Oxidative stress can induce apoptosis and decrease activities of osteoblasts. Hyperoside (HYP) is a potent antioxidant derived from Chinese herb. This study aims to evaluate the protective effects provided by HYP to osteoblastic MC3T3-E1 cells. MC3T3-E1 cells were pre-treated with HYP for 24 h before being treated with 0.3 mM hydrogen peroxide (H₂O₂) for 24 h. Cell viability, flow cytometric analysis and mRNA expression of alkaline phosphatase (ALP), collagen I (COL-I) and osteocalcin (OCN) in MC3T3-E1 cells were examined. We next examined apoptosis-related and mitogen-activated protein kinase (MAPK) related proteins in HYP and H₂O₂ groups. HYP over the dose of 40 μmol/L could obviously increase the MC3T3-E1 cell viability at 24 h and 48 h (p < .05). HYP significantly (p < .05) increased mRNA expression of ALP, COL-I and OCN than H₂O₂ group.
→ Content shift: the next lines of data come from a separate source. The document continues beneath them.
(** C30: Through every sequence of refreshes, whatever the server and the system answer: the
    proxies consult the access policy of the peers and services shown last; a proxy that runs
    was started for a service that some refresh showed as this device's, on its address and
    over its protocol, and forwards to the loopback interface only; it keeps running, and local
    addresses already given stay.  A refresh that is not cut short shows what the server listed,
    publishes its names, and starts a proxy for every service shown as this device's, unless its
    address is refused. *)
Theorem run_consistent cfg selfIP deviceIP suffix x zone shown s :
  xlate_ok x → run_reach (λ _, True) cfg selfIP deviceIP suffix (run_start x zone) shown s →
  rs_access s = access_Set (rs_Peers s) (rs_Services s) ∧
  (∀ n h, rs_proxies s !! n = Some h →
     ∃ svcs sv, svcs ∈ shown ∧ sv ∈ svcs ∧ sv_Name sv = n ∧ proxy_for deviceIP sv h) ∧
  xlate_ok (rs_xlate s) ∧ xgrows x (rs_xlate s) ∧
  ∀ w, let s' := apply w cfg selfIP deviceIP suffix s in
    rs_proxies s ⊆ rs_proxies s' ∧
    (∀ n h, rs_proxies s' !! n = Some h → rs_proxies s !! n = None →
       ∃ sv, sv ∈ rs_Services s' ∧ sv_Name sv = n ∧ proxy_for deviceIP sv h ∧ proxy_started w sv h) ∧
    (completes w cfg selfIP s →
       (∃ peers x1 x2, wo_peers w = Ok peers ∧ xgrows x x1 ∧ xgrows x x2 ∧ rs_Peers s' = (xlate_peers x1 peers).2 ∧
          rs_Services s' = (xlate_services x2 (refresh_services w cfg selfIP)).2) ∧
       rs_zone s' = updateDNS (rs_zone s) suffix (rs_Peers s') (rs_Services s') ∧
       ∀ sv, sv ∈ rs_Services s' → sv_NodeIP sv = deviceIP → sv_BackendPort sv ≠ 0 →
         is_Some (rs_proxies s' !! sv_Name sv) ∨ proxy_refused w deviceIP sv).
Proof.
  intros Hx Hr. destruct (reach_xlate _ _ _ _ _ _ _ _ _ Hx Hr) as [Hxs Hg].
  assert (∀ w s, xlate_ok (rs_xlate s) → let s' := apply w cfg selfIP deviceIP suffix s in
    rs_proxies s ⊆ rs_proxies s' ∧
    (∀ n h, rs_proxies s' !! n = Some h → rs_proxies s !! n = None →
       ∃ sv, sv ∈ rs_Services s' ∧ sv_Name sv = n ∧ proxy_for deviceIP sv h ∧ proxy_started w sv h)) as Hstep.
  { clear. intros w s Hxs s'. destruct (apply_cases w cfg selfIP deviceIP suffix s Hxs) as (_ & _ & Hc). fold s' in Hc.
    destruct (wo_peers w) as [peers|e]; [|rewrite Hc; split; [done|congruence]].
    destruct Hc as [(_ & _ & _ & _ & _ & -> & _)|(_ & _ & _ & _ & _ & ->)]; [split; [done|congruence]|].
    destruct (manageHostProxies_spec w (rs_proxies s) deviceIP (rs_Services s')) as (H1 & H2 & _). by split. }
  split_and!; [| |done|done|].
  - clear Hxs Hg Hstep. induction Hr as [|w shown s _ Hr IH]; [done|].
    destruct (reach_xlate _ _ _ _ _ _ _ _ _ Hx Hr) as [Hxs _].
    destruct (apply_cases w cfg selfIP deviceIP suffix s Hxs) as (_ & _ & Hc).
    destruct (wo_peers w) as [peers|e]; [|by rewrite Hc].
    by destruct Hc as [(_ & _ & _ & _ & _ & _ & -> & -> & -> & _)|(_ & _ & _ & -> & _)].
  - clear Hxs Hg. induction Hr as [|w shown s _ Hr IH]; [done|].
    destruct (reach_xlate _ _ _ _ _ _ _ _ _ Hx Hr) as [Hxs _]. destruct (Hstep w s Hxs) as [_ Hnew].
    intros n h Hh. destruct (rs_proxies s !! n) as [h'|] eqn:Hn.
    + destruct (Hstep w s Hxs) as [Hsub _]. assert (h' = h) as -> by (apply (lookup_weaken _ _ _ _ Hn) in Hsub; congruence).
      destruct (IH n h Hn) as (svcs & sv & ? & ?). exists svcs, sv. split; [by right|done].
    + destruct (Hnew n h Hh Hn) as (sv & ? & ? & ? & _). eexists _, sv. split; [by left|done].
  - intros w s'. destruct (Hstep w s Hxs) as [H1 H2]. split_and!; [done|done|]. intros (peers & Hp & Hc).
    destruct (apply_cases w cfg selfIP deviceIP suffix s Hxs) as (_ & _ & Hcase). rewrite Hp in Hcase. fold s' in Hcase.
    destruct Hcase as [(Hne & Hf & _)|(_ & _ & (x1 & x2 & G1 & G2 & Hsp & Hss) & _ & Hz & Hpr)].
    { destruct Hc as [Hc|Hc]; [done|congruence]. }
    split_and!; [|done|].
    + exists peers, x1, x2. split_and!; [done|by etrans|by etrans|done|done].
    + rewrite Hpr. apply manageHostProxies_spec.
Qed.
Moreover, HYP decreased the apoptosis rate and apoptosis-related proteins that induced by H₂O₂. In addition, HYP decreased the production of phosphorylated Jun N-terminal kinase (JNK) and p38 levels of osteoblastic MC3T3-E1 cells induced by H₂O₂. These results demonstrated that the protective effect provided by HYP to osteoblastic MC3T3-E1 cells was mediated, at least in part, via inhibition of MAPK signalling pathway and oxidative damage of the cells.